Scan the entries below, and for each line that includes the word "Resolve", make a copy.

AVAILABLE RECORDS section start

(* ===== verification/Effects.v ===== *)
(** Actions on a world with exceptions, as asynchronous code runs them one at a
    time: an exception keeps the effects made before it, and a handler may
    catch it.  With the weakest preconditions that the proofs about such code
    are carried out in. *)
From S2P Require Import Prelude.

Module Effects.

(** What happens to a call that leaves the process. *)
Inductive fate : Type := Works | FailsBefore | FailsAfter.

Definition act (W E A : Type) : Type := W → W * result E A.

#[global] Instance act_ret {W E} : MRet (act W E) := λ _ a w, (w, Ok a).
#[global] Instance act_bind {W E} : MBind (act W E) := λ _ _ k m w,
  match m w with (w', Ok a) => k a w' | (w', Err e) => (w', Err e) end.

Section Actions.
Context {W E : Type}.

Definition throw {A} (e : E) : act W E A := λ w, (w, Err e).

(** [try { m } catch (e) { h(e) }] *)
Definition try_catch {A} (m : act W E A) (h : E → act W E A) : act W E A := λ w,
  match m w with (w', Ok a) => (w', Ok a) | (w', Err e) => h e w' end.

Definition gets {A} (f : W → A) : act W E A := λ w, (w, Ok (f w)).

Definition modify (f : W → W) : act W E unit := λ w, (f w, Ok tt).

(** [for (const x of l) await body(x)]; an exception ends the loop. *)
Fixpoint for_each {A} (body : A → act W E unit) (l : list A) : act W E unit :=
  match l with
  | [] => mret tt
  | x :: l => _ ← body x; for_each body l
  end.

(** From [w] the action ends in a world of [Q] with its value, or throws in a world
    of [R]. *)
Definition wp {A} (m : act W E A) (w : W) (Q : A → W → Prop) (R : W → Prop) : Prop :=
  match m w with (w', Ok a) => Q a w' | (w', Err _) => R w' end.

Lemma wp_mono {A} (m : act W E A) w Q Q' R R' :
  wp m w Q R → (∀ a w', Q a w' → Q' a w') → (∀ w', R w' → R' w') → wp m w Q' R'.
Proof. unfold wp. destruct (m w) as [w' [a|e]]; naive_solver. Qed.

Lemma wp_conj {A} (m : act W E A) w Q Q' R R' :
  wp m w Q R → wp m w Q' R' → wp m w (λ a w', Q a w' ∧ Q' a w') (λ w', R w' ∧ R' w').
Proof. unfold wp. by destruct (m w) as [w' [a|e]]. Qed.

Lemma wp_ret {A} (a : A) w Q R : Q a w → wp (mret a) w Q R.
Proof. done. Qed.

Lemma wp_throw {A} (e : E) w Q R : R w → wp (throw e : act W E A) w Q R.
Proof. done. Qed.

Lemma wp_bind {A B} (m : act W E A) (k : A → act W E B) w Q R :
  wp m w (λ a w', wp (k a) w' Q R) R → wp (m ≫= k) w Q R.
Proof. unfold wp, mbind, act_bind. destruct (m w) as [w' [a|e]]; done. Qed.

Lemma wp_try {A} (m : act W E A) h w Q R :
  wp m w Q (λ w', ∀ e, wp (h e) w' Q R) → wp (try_catch m h) w Q R.
Proof. unfold wp, try_catch. destruct (m w) as [w' [a|e]]; naive_solver. Qed.

Lemma wp_gets {A} (f : W → A) w Q R : Q (f w) w → wp (gets f) w Q R.
Proof. done. Qed.

Lemma wp_modify f w Q R : Q tt (f w) → wp (modify f) w Q R.
Proof. done. Qed.

Lemma wp_for_each {A} (body : A → act W E unit) (l : list A) (I R : W → Prop) w :
  (∀ x w, x ∈ l → I w → wp (body x) w (λ _, I) R) → I w → wp (for_each body l) w (λ _, I) R.
Proof.
  revert w. induction l as [|x l IH]; intros w Hb Hw; [done|]. cbn [for_each]. apply wp_bind.
  eapply wp_mono; [apply Hb; [left|done]| |done]. intros [] w' Hw'. apply IH; [|done].
  intros y w'' Hy. apply Hb. by right.
Qed.

(** The world an action leaves, whether or not it threw. *)
Lemma wp_final {A} (m : act W E A) w (I : W → Prop) : wp m w (λ _, I) I → I (m w).1.
Proof. unfold wp. by destruct (m w) as [w' [a|e]]. Qed.

(** An action that keeps a property of the world, whether or not it throws. *)
Definition preserves {A} (I : W → Prop) (m : act W E A) : Prop := ∀ w, I w → wp m w (λ _, I) I.

Lemma preserves_bind {A B} I (m : act W E A) (k : A → act W E B) :
  preserves I m → (∀ a, preserves I (k a)) → preserves I (m ≫= k).
Proof. intros Hm Hk w Hw. apply wp_bind. eapply wp_mono; [by apply Hm| |done]. intros a w' Hw'. by apply Hk. Qed.

Lemma preserves_ret {A} I (a : A) : preserves I (mret a : act W E A).
Proof. intros w Hw. by apply wp_ret. Qed.

Lemma preserves_throw {A} I (e : E) : preserves I (throw e : act W E A).
Proof. intros w Hw. by apply wp_throw. Qed.

Lemma preserves_gets {A} I (f : W → A) : preserves I (gets f : act W E A).
Proof. intros w Hw. by apply wp_gets. Qed.

Lemma preserves_modify I f : (∀ w, I w → I (f w)) → preserves I (modify f).
Proof. intros Hf w Hw. apply wp_modify. by apply Hf. Qed.

Lemma preserves_try {A} I (m : act W E A) h :
  preserves I m → (∀ e, preserves I (h e)) → preserves I (try_catch m h).
Proof.
  intros Hm Hh w Hw. apply wp_try. eapply wp_mono; [by apply Hm|done|]. intros w' Hw' e. by apply Hh.
Qed.

Lemma preserves_for_each {A} I (body : A → act W E unit) l :
  (∀ x, preserves I (body x)) → preserves I (for_each body l).
Proof. intros Hb w Hw. apply wp_for_each; [|done]. intros x w' _. apply Hb. Qed.

Lemma preserves_final {A} I (m : act W E A) w : preserves I m → I w → I (m w).1.
Proof. intros Hm Hw. by apply wp_final, Hm. Qed.

(** An action that never throws. *)
Definition total {A} (m : act W E A) : Prop := ∀ w, ∃ w' a, m w = (w', Ok a).

Lemma total_ret {A} (a : A) : total (mret a).
Proof. intros w. by exists w, a. Qed.

Lemma total_gets {A} (f : W → A) : total (gets f).
Proof. intros w. by exists w, (f w). Qed.

Lemma total_modify f : total (modify f).
Proof. intros w. by exists (f w), tt. Qed.

Lemma total_bind {A B} (m : act W E A) (k : A → act W E B) :
  total m → (∀ a, total (k a)) → total (m ≫= k).
Proof.
  intros Hm Hk w. unfold mbind, act_bind. destruct (Hm w) as (w' & a & ->). apply Hk.
Qed.

Lemma total_for_each {A} (body : A → act W E unit) l : (∀ x, total (body x)) → total (for_each body l).
Proof. intros Hb. induction l as [|x l IH]; [apply total_ret|]. cbn. by apply total_bind. Qed.

Lemma wp_total {A} (m : act W E A) w Q R R' : total m → wp m w Q R → wp m w Q R'.
Proof. intros Hm. unfold wp. by destruct (Hm w) as (w' & a & ->). Qed.

End Actions.

Create HintDb total.
#[export] Hint Resolve total_ret total_gets total_modify : total.

(** Totality of a straight-line action, by the lemmas of the database. *)
Ltac total :=
  repeat match goal with
  | |- total (_ ≫= _) => apply total_bind; [|intros ?]
  | |- total (for_each _ _) => apply total_for_each; intros ?
  | |- total (if ?b then _ else _) => destruct b
  | |- total _ => solve [eauto with total]
  end.

(** One step of a proof about a straight-line action. *)
Ltac wp_step :=
  match goal with
  | |- wp (_ ≫= _) _ _ _ => apply wp_bind
  | |- wp (mret _) _ _ _ => apply wp_ret
  | |- wp (throw _) _ _ _ => apply wp_throw
  | |- wp (gets _) _ _ _ => apply wp_gets
  | |- wp (modify _) _ _ _ => apply wp_modify
  | |- wp (try_catch _ _) _ _ _ => apply wp_try
  end.

Create HintDb preserves.
#[export] Hint Resolve preserves_ret preserves_throw preserves_gets : preserves.

(** Preservation by a straight-line action, by the lemmas of the database. *)
Ltac preserve :=
  repeat match goal with
  | |- ∀ w, _ → wp ?m w _ ?R => change (preserves R m)
  | |- preserves _ (_ ≫= _) => apply preserves_bind; [|intros ?]
  | |- preserves _ (for_each _ _) => apply preserves_for_each; intros ?
  | |- preserves _ (try_catch _ _) => apply preserves_try; [|intros ?]
  | |- preserves _ (modify _) => apply preserves_modify; intros ? ?
  | |- preserves _ (if ?b then _ else _) => destruct b
  | |- preserves _ (match ?b with _ => _ end) => destruct b
  | |- _ => solve [eauto with preserves]
  end.

End Effects.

AVAILABLE RECORDS section end

• SOLUTION:
#[export] Hint Resolve total_ret total_gets total_modify : total.
#[export] Hint Resolve preserves_ret preserves_throw preserves_gets : preserves.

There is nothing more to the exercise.